• Requirement: Please give back word for word the lines of the material below between the line containing "revert Hp Hq." and the line containing "list A) (body", inclusive.

[Data supplied Boundary: Start]

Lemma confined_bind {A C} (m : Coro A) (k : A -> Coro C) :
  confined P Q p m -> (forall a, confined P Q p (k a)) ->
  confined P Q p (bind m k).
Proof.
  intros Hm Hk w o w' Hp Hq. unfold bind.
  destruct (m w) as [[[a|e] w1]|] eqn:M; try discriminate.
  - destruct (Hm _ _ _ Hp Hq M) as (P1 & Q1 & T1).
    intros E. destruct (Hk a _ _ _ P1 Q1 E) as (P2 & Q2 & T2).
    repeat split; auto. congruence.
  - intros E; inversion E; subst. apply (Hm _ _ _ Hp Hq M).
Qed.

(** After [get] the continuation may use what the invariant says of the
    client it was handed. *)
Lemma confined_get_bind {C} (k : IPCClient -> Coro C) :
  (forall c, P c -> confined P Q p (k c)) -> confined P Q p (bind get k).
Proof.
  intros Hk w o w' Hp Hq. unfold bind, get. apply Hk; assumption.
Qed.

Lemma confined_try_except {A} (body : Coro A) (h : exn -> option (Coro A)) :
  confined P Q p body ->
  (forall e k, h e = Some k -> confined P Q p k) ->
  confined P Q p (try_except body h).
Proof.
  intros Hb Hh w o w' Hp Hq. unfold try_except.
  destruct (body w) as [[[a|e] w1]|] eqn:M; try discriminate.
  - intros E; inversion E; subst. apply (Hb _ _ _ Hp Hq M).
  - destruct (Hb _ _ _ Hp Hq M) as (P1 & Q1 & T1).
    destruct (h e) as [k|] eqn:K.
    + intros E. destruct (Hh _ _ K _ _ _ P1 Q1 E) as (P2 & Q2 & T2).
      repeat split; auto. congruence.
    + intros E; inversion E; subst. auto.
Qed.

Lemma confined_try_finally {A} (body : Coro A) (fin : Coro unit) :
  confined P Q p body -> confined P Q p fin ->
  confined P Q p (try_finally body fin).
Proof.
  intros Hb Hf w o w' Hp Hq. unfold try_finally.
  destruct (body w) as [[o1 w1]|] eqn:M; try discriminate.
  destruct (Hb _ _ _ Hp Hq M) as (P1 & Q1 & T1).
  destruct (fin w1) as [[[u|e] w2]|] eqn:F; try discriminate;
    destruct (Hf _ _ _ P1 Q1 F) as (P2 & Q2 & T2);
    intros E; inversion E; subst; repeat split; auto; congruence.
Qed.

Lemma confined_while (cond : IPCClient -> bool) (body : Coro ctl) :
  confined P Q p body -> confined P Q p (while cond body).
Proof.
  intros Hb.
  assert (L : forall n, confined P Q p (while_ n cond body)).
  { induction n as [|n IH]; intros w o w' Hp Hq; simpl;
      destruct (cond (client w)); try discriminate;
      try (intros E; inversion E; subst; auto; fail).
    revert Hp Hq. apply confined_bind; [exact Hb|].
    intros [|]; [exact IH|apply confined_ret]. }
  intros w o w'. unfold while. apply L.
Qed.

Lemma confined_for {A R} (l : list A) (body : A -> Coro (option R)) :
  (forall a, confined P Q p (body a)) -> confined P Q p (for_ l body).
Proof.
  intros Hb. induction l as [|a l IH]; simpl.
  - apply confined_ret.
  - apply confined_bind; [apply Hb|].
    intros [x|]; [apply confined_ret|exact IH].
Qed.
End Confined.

[Data supplied Boundary: End]
[Data supplied Boundary: Start]

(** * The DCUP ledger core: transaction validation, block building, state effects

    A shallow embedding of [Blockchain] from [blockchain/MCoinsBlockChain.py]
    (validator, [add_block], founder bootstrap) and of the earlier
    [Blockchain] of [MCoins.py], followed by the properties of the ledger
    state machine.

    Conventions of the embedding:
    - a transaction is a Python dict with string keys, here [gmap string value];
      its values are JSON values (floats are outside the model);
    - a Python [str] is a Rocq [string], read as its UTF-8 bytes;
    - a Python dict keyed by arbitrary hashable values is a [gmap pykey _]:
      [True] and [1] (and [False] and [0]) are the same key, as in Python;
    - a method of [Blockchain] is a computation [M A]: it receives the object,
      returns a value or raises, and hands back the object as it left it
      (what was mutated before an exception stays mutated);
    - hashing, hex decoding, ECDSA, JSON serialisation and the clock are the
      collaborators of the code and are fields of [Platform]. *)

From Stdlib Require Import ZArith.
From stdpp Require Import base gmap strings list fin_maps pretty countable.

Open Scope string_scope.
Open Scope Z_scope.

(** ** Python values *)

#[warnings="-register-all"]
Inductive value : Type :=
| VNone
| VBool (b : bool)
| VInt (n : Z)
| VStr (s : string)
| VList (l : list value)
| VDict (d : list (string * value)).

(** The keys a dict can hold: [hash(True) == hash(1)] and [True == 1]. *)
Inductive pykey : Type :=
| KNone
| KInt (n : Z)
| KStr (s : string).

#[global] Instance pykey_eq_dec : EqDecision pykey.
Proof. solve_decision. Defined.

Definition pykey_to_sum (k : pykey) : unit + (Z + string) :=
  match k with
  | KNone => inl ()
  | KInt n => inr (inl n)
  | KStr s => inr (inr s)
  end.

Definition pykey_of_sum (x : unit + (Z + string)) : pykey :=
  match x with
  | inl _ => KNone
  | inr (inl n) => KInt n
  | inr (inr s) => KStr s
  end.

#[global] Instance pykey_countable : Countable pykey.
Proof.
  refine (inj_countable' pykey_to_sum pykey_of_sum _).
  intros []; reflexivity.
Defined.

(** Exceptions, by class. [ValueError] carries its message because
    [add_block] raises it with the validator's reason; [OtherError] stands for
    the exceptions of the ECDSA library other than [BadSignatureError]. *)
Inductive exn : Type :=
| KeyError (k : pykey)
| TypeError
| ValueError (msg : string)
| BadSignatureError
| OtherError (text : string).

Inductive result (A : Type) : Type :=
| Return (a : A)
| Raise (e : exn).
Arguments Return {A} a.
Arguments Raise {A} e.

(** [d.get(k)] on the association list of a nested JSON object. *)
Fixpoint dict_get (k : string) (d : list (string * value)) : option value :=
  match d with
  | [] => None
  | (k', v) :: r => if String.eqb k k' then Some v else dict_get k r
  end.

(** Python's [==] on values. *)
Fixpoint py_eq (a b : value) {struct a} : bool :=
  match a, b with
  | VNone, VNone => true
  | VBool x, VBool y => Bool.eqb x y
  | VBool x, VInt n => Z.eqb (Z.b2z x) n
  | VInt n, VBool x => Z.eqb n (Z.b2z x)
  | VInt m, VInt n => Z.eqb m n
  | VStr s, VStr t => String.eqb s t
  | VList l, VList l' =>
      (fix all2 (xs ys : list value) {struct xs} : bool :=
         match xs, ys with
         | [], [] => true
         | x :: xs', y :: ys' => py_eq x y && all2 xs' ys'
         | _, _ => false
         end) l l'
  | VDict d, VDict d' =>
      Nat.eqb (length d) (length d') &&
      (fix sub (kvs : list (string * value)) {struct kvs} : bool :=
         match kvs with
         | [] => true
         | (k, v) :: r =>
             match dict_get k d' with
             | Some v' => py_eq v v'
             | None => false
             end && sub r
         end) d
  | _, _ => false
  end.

[Data supplied Boundary: End]
[Data supplied Boundary: Start]

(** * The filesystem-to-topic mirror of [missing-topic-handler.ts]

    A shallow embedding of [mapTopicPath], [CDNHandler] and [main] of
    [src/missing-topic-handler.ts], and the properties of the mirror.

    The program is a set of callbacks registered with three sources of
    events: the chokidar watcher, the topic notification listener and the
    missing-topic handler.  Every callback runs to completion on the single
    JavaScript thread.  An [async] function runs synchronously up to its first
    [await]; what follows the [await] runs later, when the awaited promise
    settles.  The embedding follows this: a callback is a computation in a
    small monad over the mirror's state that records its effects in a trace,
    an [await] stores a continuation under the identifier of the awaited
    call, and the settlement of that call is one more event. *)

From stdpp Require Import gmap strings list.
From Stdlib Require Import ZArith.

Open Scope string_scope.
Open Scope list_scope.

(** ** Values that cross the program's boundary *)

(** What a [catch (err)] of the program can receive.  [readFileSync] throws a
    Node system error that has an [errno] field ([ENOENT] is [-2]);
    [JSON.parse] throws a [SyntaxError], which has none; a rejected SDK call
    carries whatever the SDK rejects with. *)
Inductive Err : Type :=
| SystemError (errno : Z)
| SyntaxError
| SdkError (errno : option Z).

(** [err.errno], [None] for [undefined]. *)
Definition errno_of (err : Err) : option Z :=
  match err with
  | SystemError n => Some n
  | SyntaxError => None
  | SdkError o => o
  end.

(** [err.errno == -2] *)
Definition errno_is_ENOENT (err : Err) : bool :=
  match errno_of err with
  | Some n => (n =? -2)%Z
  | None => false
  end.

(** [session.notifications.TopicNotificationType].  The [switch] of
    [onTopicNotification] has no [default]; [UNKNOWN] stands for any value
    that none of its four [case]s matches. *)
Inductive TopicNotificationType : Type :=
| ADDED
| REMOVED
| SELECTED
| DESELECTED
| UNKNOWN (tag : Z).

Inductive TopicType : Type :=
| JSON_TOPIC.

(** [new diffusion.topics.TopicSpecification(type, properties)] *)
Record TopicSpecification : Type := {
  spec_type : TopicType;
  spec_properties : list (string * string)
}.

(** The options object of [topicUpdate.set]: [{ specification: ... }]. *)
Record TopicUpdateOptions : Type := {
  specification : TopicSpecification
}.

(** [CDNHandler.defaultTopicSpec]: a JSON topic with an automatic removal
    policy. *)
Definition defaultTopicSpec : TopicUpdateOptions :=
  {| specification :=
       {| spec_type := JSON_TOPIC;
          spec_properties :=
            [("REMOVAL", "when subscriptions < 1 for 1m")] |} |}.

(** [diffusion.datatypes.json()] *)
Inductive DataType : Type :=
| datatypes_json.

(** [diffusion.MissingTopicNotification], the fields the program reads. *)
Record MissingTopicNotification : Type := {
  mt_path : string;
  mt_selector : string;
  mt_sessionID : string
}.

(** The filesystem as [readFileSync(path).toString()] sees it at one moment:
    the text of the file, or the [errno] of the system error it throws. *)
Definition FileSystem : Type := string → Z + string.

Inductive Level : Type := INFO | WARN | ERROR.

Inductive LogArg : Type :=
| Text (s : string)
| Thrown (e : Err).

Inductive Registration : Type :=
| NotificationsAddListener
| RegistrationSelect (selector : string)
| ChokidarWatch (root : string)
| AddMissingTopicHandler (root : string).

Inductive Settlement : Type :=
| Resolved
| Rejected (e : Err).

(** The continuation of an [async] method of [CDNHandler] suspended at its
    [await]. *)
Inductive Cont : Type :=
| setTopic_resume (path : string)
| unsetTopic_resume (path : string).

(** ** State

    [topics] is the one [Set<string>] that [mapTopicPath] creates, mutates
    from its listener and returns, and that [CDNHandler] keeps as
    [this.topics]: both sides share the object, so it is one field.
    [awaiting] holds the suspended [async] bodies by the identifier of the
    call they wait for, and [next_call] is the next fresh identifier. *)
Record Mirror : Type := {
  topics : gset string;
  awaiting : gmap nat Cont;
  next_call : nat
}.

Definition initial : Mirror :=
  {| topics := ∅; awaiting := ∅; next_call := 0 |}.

[Data supplied Boundary: End]

• Result below:
    revert Hp Hq. apply confined_bind; [exact Hb|].
    intros [|]; [exact IH|apply confined_ret]. }
  intros w o w'. unfold while. apply L.
Qed.

Lemma confined_for {A R} (l : list A) (body : A -> Coro (option R)) :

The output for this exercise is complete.